HCI: Sometimes pilots involve working with startup vendors on a project. Does that complicate things?

Jones: We’re an organization that is somewhat risk-averse by nature. Doing pilots is interesting, but we always ask how we could scale something before we even do the pilot. Let’s imagine it’s successful. What does it take to scale this? What does this look like if it’s deployed enterprise-wide at Baylor Scott & White Health? 

We look at at the vendor viability. Oftentimes what we find is is a lot of these guys are too small and we won’t work with them. Because we know that even if this pilot is successful, we’re not going to go into a long-term relationship with a garage band, because there’s too much security risk. There’s too much vendor risk. They can’t sign a contract with liability and insurance that would satisfy our needs. For instance, there are a million garage bands doing AI right now. That’s where you need the discipline to do this upfront analysis before you waste your time and effort to do this cool pilot. Oftentimes we can look and see if there is an existing vendor that’s doing something similar.

HCI: AI is a great example of an area where people are talking a lot about governance, but a health system can have projects going on in revenue cycle management, in radiology, with these AI scribes for the EHR. How do you set up a structure to evaluate all of those types of things? Is it centralized or is it department by department? 

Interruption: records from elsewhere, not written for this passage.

(** [ORDER BY role, subject_type, subject]. *)
Definition owner_le (o1 o2 : ModuleOwner) : bool :=
  if negb (eqs (owner_Role o1) (owner_Role o2)) then pg_text_le (owner_Role o1) (owner_Role o2) else
  if negb (eqs (owner_SubjectType o1) (owner_SubjectType o2))
  then pg_text_le (owner_SubjectType o1) (owner_SubjectType o2)
  else pg_text_le (owner_Subject o1) (owner_Subject o2).

(** [for rows.Next() { x, err := scan(rows); if err != nil { return nil, err } ... }]. *)
Definition scan_rows {A B} (scan : A -> result B) (rows : list A) : M World (list B) :=
  mapM (fun row => lift (scan row)) rows.

Definition Owner_ListByModule (moduleID : ModuleID) : M World (list ModuleOwner) :=
  let! rows := map_err mapError (exec (T := Database) (
    let! id := uuid_param moduleID in
    gets (fun d => sort_by owner_le (owner_rows (fun o => eqs (owner_ModuleID o) id) d)))) in
  scan_rows scanModuleOwner rows.

(** The loop over the roles of the subject: it stops at the first allowed one. *)
Fixpoint has_allowed_role (allowed : list ModuleOwnerRole) (roles : list string) : result bool :=
  match roles with
  | [] => Ok false
  | r :: roles' =>
      let? role := NewModuleOwnerRole r in
      if existsb (eqs role) allowed then Ok true else has_allowed_role allowed roles'
  end.

Definition Owner_HasRole (moduleID : ModuleID) (subjectType : GovernanceSubjectType)
    (subject : string) (roles : list ModuleOwnerRole) : M World bool :=
  let! rows := map_err mapError (exec (T := Database) (
    let! id := uuid_param moduleID in
    let! _ := text_params [subjectType; subject] in
    gets (fun d => map owner_Role (List.filter (fun o =>
      eqs (owner_ModuleID o) id && eqs (owner_SubjectType o) subjectType
      && eqs (owner_Subject o) subject) (db_owners d))))) in
  lift (has_allowed_role roles rows).

(** ** Approval requests ([ApprovalRepository]) *)

(** The columns of [approval_requests]. *)
Definition request_row (id : ApprovalRequestID) (moduleID : ModuleID)
    (reportID : option BreakingReportID) (r : ApprovalRequest) : ApprovalRequest :=
  mkApprovalRequest id moduleID "" reportID (request_TargetRef r) (request_Status r)
    (request_RequiredApprovals r) (request_ReceivedApprovals r) [] [] (request_CreatedAt r)
    (request_UpdatedAt r).

Definition same_report (reportID : option BreakingReportID) (r : ApprovalRequest) : bool :=
  match reportID, request_BreakingReportID r with
  | Some a, Some b => eqs a b
  | _, _ => false
  end.

Definition references {A} (id : option string) (key : A -> string) (table : list A) : bool :=
  match id with Some id => existsb (fun x => eqs (key x) id) table | None => true end.

Definition insert_request_stmt (request : ApprovalRequest) : M Database unit :=
  let! id := uuid_param (request_ID request) in
  let! moduleID := uuid_param (request_ModuleID request) in
  let! reportID := opt_uuid_param (request_BreakingReportID request) in
  let! _ := text_params [request_TargetRef request; request_Status request] in
  let! d := gets (fun d => d) in
  let! _ := insert_checks
    [(negb (ApprovalRequestStatus_IsValid (request_Status request)),
       check_violation "approval_requests_status_check")]
    [(existsb (fun r => eqs (request_ID r) id) (db_requests d),
       unique_violation "approval_requests_pkey");
     (existsb (same_report reportID) (db_requests d),
       unique_violation "approval_requests_breaking_report_unique_idx")]
    [(negb (existsb (fun m => eqs (module_ID m) moduleID) (db_modules d)),
       foreign_key_violation "approval_requests_module_id_fkey");
     (negb (references reportID report_ID (db_reports d)),
       foreign_key_violation "approval_requests_breaking_report_id_fkey")] in
  modify (set_requests (fun l => l ++ [request_row id moduleID reportID request])%list).

Definition insert_requirement_stmt (requestID : ApprovalRequestID) (r : ApprovalRequirement)
    : M Database unit :=
  let approvalRequestID := if (requirement_ApprovalRequestID r =? "")%string then requestID
                           else requirement_ApprovalRequestID r in
  let! id := uuid_param (requirement_ID r) in
  let! approvalRequestID := uuid_param approvalRequestID in
  let! targetID := opt_uuid_param (requirement_TargetModuleID r) in
  let! _ := text_params [requirement_RequirementType r; requirement_TargetModuleName r;
                         requirement_RequiredRole r; requirement_Status r; requirement_Reason r] in
  let! d := gets (fun d => d) in
  let! _ := insert_checks
    [(negb (ApprovalRequirementType_IsValid (requirement_RequirementType r)),
       check_violation "approval_requirements_type_check");
     (negb (ApprovalRequirementStatus_IsValid (requirement_Status r)),
       check_violation "approval_requirements_status_check")]
    [(existsb (fun q => eqs (requirement_ID q) id) (db_requirements d),
       unique_violation "approval_requirements_pkey")]
    [(negb (existsb (fun q => eqs (request_ID q) approvalRequestID) (db_requests d)),
       foreign_key_violation "approval_requirements_approval_request_id_fkey");
     (negb (references targetID module_ID (db_modules d)),
       foreign_key_violation "approval_requirements_target_module_id_fkey")] in
  modify (set_requirements (fun l => l ++ [mkApprovalRequirement id approvalRequestID
    (requirement_RequirementType r) targetID (requirement_TargetModuleName r)
    (requirement_RequiredRole r) (requirement_Status r) (requirement_Reason r)
    (requirement_CreatedAt r) (requirement_UpdatedAt r)])%list).
(** ** Fields *)

(** [foldName]: upper case; the Kelvin sign and the long s fold to ASCII. *)
Definition fold_rune (r : Z) : Z :=
  if (97 <=? r) && (r <=? 122) then r - 32 else if r =? 8490 then 75 else if r =? 383 then 83 else r.
Definition fold_name (s : string) : list Z := map fold_rune (runes s).

(** A decoder into a value of type [T]: it changes the value that is there. *)
Definition decoder (T : Type) : Type := jvalue -> T -> option T.

(** [null] leaves a value as it is. *)
Definition decode_string : decoder string := fun v old =>
  match v with VNull => Some old | VString s => Some s | _ => None end.
Definition decode_bool : decoder bool := fun v old =>
  match v with VNull => Some old | VBool b => Some b | _ => None end.

(** [strconv.ParseInt] of the text of a number. *)
Fixpoint parse_digits (acc : Z) (s : string) : option Z :=
  match s with
  | "" => Some acc
  | String c s' => if is_digit c then parse_digits (acc * 10 + (byte c - 48)) s' else None
  end.
Definition parse_int (s : string) : option Z :=
  match s with
  | "" => None
  | String c s' =>
      if Ascii.eqb c "-" then match s' with "" => None | _ => Z.opp <$> parse_digits 0 s' end else parse_digits 0 s
  end.
Definition decode_int64 : decoder Z := fun v old =>
  match v with
  | VNull => Some old
  | VNumber text =>
      match parse_int text with
      | Some z => if (int64_min <=? z) && (z <=? int64_max) then Some z else None
      | None => None
      end
  | _ => None
  end.

(** The fields of a struct. *)
Definition fields (T : Type) : Type := list (string * decoder T).
Definition field {T A} (name : string) (get : T -> A) (set : A -> T -> T) (d : decoder A) : string * decoder T :=
  (name, fun v t => (fun a => set a t) <$> d v (get t)).

(** The field of a key: of its name, or else of its folded name. *)
Definition find_field {T} (fs : fields T) (key : string) : option (decoder T) :=
  match List.find (fun f => (fst f =? key)%string) fs with
  | Some f => Some (snd f)
  | None => snd <$> List.find (fun f => bool_decide (fold_name (fst f) = fold_name key)) fs
  end.

(** A key without a field is refused under [DisallowUnknownFields] and else
    passed over. *)
Fixpoint decode_members {T} (strict : bool) (fs : fields T) (members : list (string * jvalue)) (t : T) : option T :=
  match members with
  | [] => Some t
  | (key, v) :: rest =>
      match find_field fs key with
      | Some d => match d v t with Some t' => decode_members strict fs rest t' | None => None end
      | None => if strict then None else decode_members strict fs rest t
      end
  end.
Definition decode_struct {T} (strict : bool) (fs : fields T) : decoder T := fun v t =>
  match v with VNull => Some t | VObject members => decode_members strict fs members t | _ => None end.

(** A slice keeps its array: elements that were decoded before are decoded into
    again, whether the slice still shows them or not. *)
Record slice (T : Type) := mkSlice { slice_array : list T; slice_len : nat }.
Arguments mkSlice {T}.
Arguments slice_array {T}.
Arguments slice_len {T}.
Definition slice_items {T} (s : slice T) : list T := firstn (slice_len s) (slice_array s).
Definition nil_slice {T} : slice T := mkSlice [] 0.

Fixpoint decode_items {T} (zero : T) (d : decoder T) (vs : list jvalue) (array : list T) : option (list T) :=
  match vs with
  | [] => Some array
  | v :: vs' =>
      match d v (default zero (head array)) with
      | Some x => cons x <$> decode_items zero d vs' (tail array)
      | None => None
      end
  end.
Definition decode_slice {T} (zero : T) (d : decoder T) : decoder (slice T) := fun v old =>
  match v with
  | VNull | VArray [] => Some nil_slice
  | VArray vs => (fun array => mkSlice array (length vs)) <$> decode_items zero d vs (slice_array old)
  | _ => None
  end.

(** A pointer is allocated, or kept; [null] makes it nil. *)
Definition decode_pointer {T} (zero : T) (d : decoder T) : decoder (option T) := fun v old =>
  match v with VNull => Some None | _ => Some <$> d v (default zero old) end.

(** ** The body of a request *)

Inductive decode_error := TooLarge | Malformed.

(** [Decoder.Decode] of a body of which no more than [limit] bytes are read, if
    there is a limit: the value is complete within them, the text is bad before
    they end, or the reader fails. *)
Definition decode_text {T} (limit : option Z) (d : decoder T) (body : string) (zero : T) : T + decode_error :=
  let over := match limit with Some n => n <? len body | None => false end in
  let visible := match limit with Some n => substring 0 (Z.to_nat n) body | None => body end in
  let st := scan (BeginValue []) visible in
  let value :=
    match st with
    | Finished v => inl v
    | Bad => inr Malformed
    | _ => if over then inr TooLarge else match at_end st with Some v => inl v | None => inr Malformed end
    end in
  match value with
  | inl v => match d v zero with Some t => inl t | None => inr Malformed end
  | inr e => inr e
  end.

(** ** What is written is read back *)

(** The text with the bytes that are not UTF-8 replaced. *)
Definition clean (s : string) : string := encode_runes (runes s).

(** *** Strings *)

Fixpoint string_run (q : string_state) (s : string) : option string_state :=
  match s with
  | "" => Some q
  | String c s' => match string_char q c with Some (q', false) => string_run q' s' | _ => None end
  end.

Lemma scan_app st s t : scan st (s +:+ t) = scan (scan st s) t.
Proof. revert st. induction s as [|c s IH]; intros st; [done|]. cbn. apply IH. Qed.
Lemma string_run_app q s t : string_run q (s +:+ t) = match string_run q s with Some q' => string_run q' t | None => None end.
Proof.
  revert q. induction s as [|c s IH]; intros q; [done|]. cbn.
  destruct (string_char q c) as [[q' []]|]; [done|apply IH|done].
Qed.

Lemma scan_in_string raw q s q' stack :
  string_run q s = Some q' -> scan (InString raw q stack) s = InString (raw +:+ s) q' stack.
Proof.
  revert raw q. induction s as [|c s IH]; intros raw q; cbn; [intros [= ->]; by rewrite string_app_nil_r|].
  destruct (string_char q c) as [[q1 []]|]; [done| |done]. intros H. rewrite IH by done. by rewrite string_app_assoc.
Qed.
Lemma scan_in_key raw q s q' members stack :
  string_run q s = Some q' -> scan (InKey raw q members stack) s = InKey (raw +:+ s) q' members stack.
Proof.
  revert raw q. induction s as [|c s IH]; intros raw q; cbn; [intros [= ->]; by rewrite string_app_nil_r|].
  destruct (string_char q c) as [[q1 []]|]; [done| |done]. intros H. rewrite IH by done. by rewrite string_app_assoc.
Qed.

(** A piece of a literal: it stays in the string, and stands for [out]. *)
Definition piece (p out : string) : Prop :=
  string_run SPlain p = Some SPlain /\ (0 < String.length p)%nat
  /\ forall t, unquote_step (p +:+ t) = (out, String.length p).

Lemma unquote_skip p t : unquote_from (String.length p) (p +:+ t) = unquote t.
Proof. induction p as [|c p IH]; [done|]. cbn. apply IH. Qed.
Lemma unquote_piece p out t : piece p out -> unquote (p +:+ t) = out +:+ unquote t.
Proof.
  intros (_ & Hlen & Hp). destruct p as [|c p]; [cbn in Hlen; lia|]. specialize (Hp t).
  unfold unquote at 1. cbn [String.append] in *. cbn [unquote_from]. rewrite Hp. cbn [String.length].
  f_equal. replace (S (String.length p) - 1)%nat with (String.length p) by lia. apply unquote_skip.
Qed.
Lemma piece_run p out t : piece p out -> string_run SPlain (p +:+ t) = string_run SPlain t.
Proof. intros (H & _). by rewrite string_run_app, H. Qed.

Lemma piece_ascii a : byte a <? 128 = true -> piece (escape_ascii a) (encode_rune (byte a)).
Proof.
  destruct a as [[] [] [] [] [] [] [] []]; intros H; try discriminate H;
    (split; [reflexivity|split; [by apply Nat.ltb_lt; vm_compute|intros [|b t]; reflexivity]]).
Qed.

Lemma string_char_high a : byte a <? 128 = false -> string_char SPlain a = Some (SPlain, false).
Proof. destruct a as [[] [] [] [] [] [] [] []]; intros H; by try discriminate H. Qed.
Lemma string_run_high a s : byte a <? 128 = false -> string_run SPlain (String a s) = string_run SPlain s.
Proof. intros H. cbn [string_run]. by rewrite string_char_high. Qed.
Lemma high_not_backslash a : byte a <? 128 = false -> Ascii.eqb a backslash = false.
Proof. destruct a as [[] [] [] [] [] [] [] []]; intros H; by try discriminate H. Qed.
Lemma cont_high lo hi a : 128 <= lo -> cont_byte lo hi a = true -> byte a <? 128 = false.
Proof. unfold cont_byte. lia. Qed.

Lemma accept3_low b : 128 <= (accept3 b).1.
Proof. unfold accept3. destruct (b =? 224), (b =? 237); cbn; lia. Qed.
Lemma accept4_low b : 128 <= (accept4 b).1.
Proof. unfold accept4. destruct (b =? 240), (b =? 244); cbn; lia. Qed.

Lemma piece_two a b : byte a <? 128 = false -> is2 a b = true -> piece (String a (String b "")) (encode_rune (rune2 a b)).
Proof.
  intros Ha H. pose proof H as H'. unfold is2 in H'. repeat apply andb_true_iff in H' as [H' ?].
  assert (Hb : byte b <? 128 = false) by (eapply cont_high; [|eassumption]; lia).
  split_and!; [by rewrite !string_run_high by done|cbn; lia|].
  intros t. cbn [String.append unquote_step]. rewrite (high_not_backslash a) by done.
  cbn [runes rune_size]. by rewrite Ha, H.
Qed.

Lemma piece_three a b c :
  byte a <? 128 = false -> is2 a b = false -> is3 a b c = true ->
  piece (String a (String b (String c ""))) (encode_rune (rune3 a b c)).
Proof.
  intros Ha N H. pose proof H as H'. unfold is3 in H'. repeat apply andb_true_iff in H' as [H' ?].
  assert (Hb : byte b <? 128 = false) by (eapply cont_high; [|eassumption]; apply accept3_low).
  assert (Hc : byte c <? 128 = false) by (eapply cont_high; [|eassumption]; lia).
  split_and!; [by rewrite !string_run_high by done|cbn; lia|].
  intros t. cbn [String.append unquote_step]. rewrite (high_not_backslash a) by done.
  cbn [runes rune_size]. by rewrite Ha, N, H.
Qed.

Lemma piece_four a b c d :
  byte a <? 128 = false -> is2 a b = false -> is3 a b c = false -> is4 a b c d = true ->
  piece (String a (String b (String c (String d "")))) (encode_rune (rune4 a b c d)).
Proof.
  intros Ha N N' H. pose proof H as H'. unfold is4 in H'. repeat apply andb_true_iff in H' as [H' ?].
  assert (Hb : byte b <? 128 = false) by (eapply cont_high; [|eassumption]; apply accept4_low).
  assert (Hc : byte c <? 128 = false) by (eapply cont_high; [|eassumption]; lia).
  assert (Hd : byte d <? 128 = false) by (eapply cont_high; [|eassumption]; lia).
  split_and!; [by rewrite !string_run_high by done|cbn; lia|].
  intros t. cbn [String.append unquote_step]. rewrite (high_not_backslash a) by done.
  cbn [runes rune_size]. by rewrite Ha, N, N', H.
Qed.

Lemma piece_replacement : piece replacement_escape (encode_rune RuneError).
Proof. split_and!; [reflexivity|cbn; lia|intros [|b t]; reflexivity]. Qed.
Lemma piece_separators :
  piece (String backslash "u2028") (encode_rune 8232) /\ piece (String backslash "u2029") (encode_rune 8233).
Proof. split; (split_and!; [reflexivity|cbn; lia|intros [|b t]; reflexivity]). Qed.

(** A literal that the writer makes is read as the text it was made of. *)
Definition reads_as (t u : string) : Prop := string_run SPlain t = Some SPlain /\ unquote t = u.

Lemma reads_piece p out t u : piece p out -> reads_as t u -> reads_as (p +:+ t) (out +:+ u).
Proof. intros P [H1 H2]. split; [by rewrite (piece_run p out)|by rewrite (unquote_piece p out), H2]. Qed.

Lemma separator a b c :
  ((byte a =? 226) && (byte b =? 128) && ((byte c =? 168) || (byte c =? 169)))%bool = true ->
  rune3 a b c = if byte c =? 168 then 8232 else 8233.
Proof.
  intros H. repeat apply andb_true_iff in H as [H ?]. unfold rune3.
  destruct (byte c =? 168) eqn:E; cbn in *; lia.
Qed.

Jones: We’re figuring that out right now. We’re trying to stand up an AI review committee, but it’s really hard, exactly for the reasons that you just said. Evaluating an AI tool in the revenue cycle space vs. a niche radiology tumor assessment tool — they’re very, very different. And thinking that this one committee will be able to look at an administrative bot and a clinical bot — they are such vastly different use cases with vastly different impacts, and candidly we’re struggling with on the governance of that. I think what will happen is that AI will rapidly become status quo, and then we can fall back on our existing processes and methods, so that we don’t actually need to introduce something totally new and unique to assess a particular AI attribute. I think all the vendors will end up incorporating some sort of AI into their solutions, and we’re going to learn to just accept that and bring that in. 

HCI: Amy, do you want to add anything on the AI front?

Goad: AI or not, we work with clients to identify what the project is trying to accomplish. What’s their business objective? A lot of people say it’s AI, but really it’s just some automation. I think that the term AI is loosely applied, and we see a lot of people diverting it into the separate bucket, which is causing a lot of confusion, exactly as Chad just described. Who then is the decision maker? But if you treat it just like any other project, with some acknowledgement that there are some additional complications and other people that need to be at the table, it shouldn’t be a separate entity. It should follow the same path of vetting.

Going back to the original question about the pilot graveyards, sometimes people are very afraid to call it quits. There’s not always a clear ‘ding, ding, ding, this isn’t working.’  Someone will say, ‘Well, it’s kind of good and, maybe it just needs a little bit longer’ because they can’t pinpoint why it’s not working. Do we need to rework processes? Is it the tools? This is only a beta, and in version two or version three we’re actually going to get the value out of. But sometimes you need the discipline to say that if it not doing XYZ, then we’re going to turn it off and not pay for this anymore.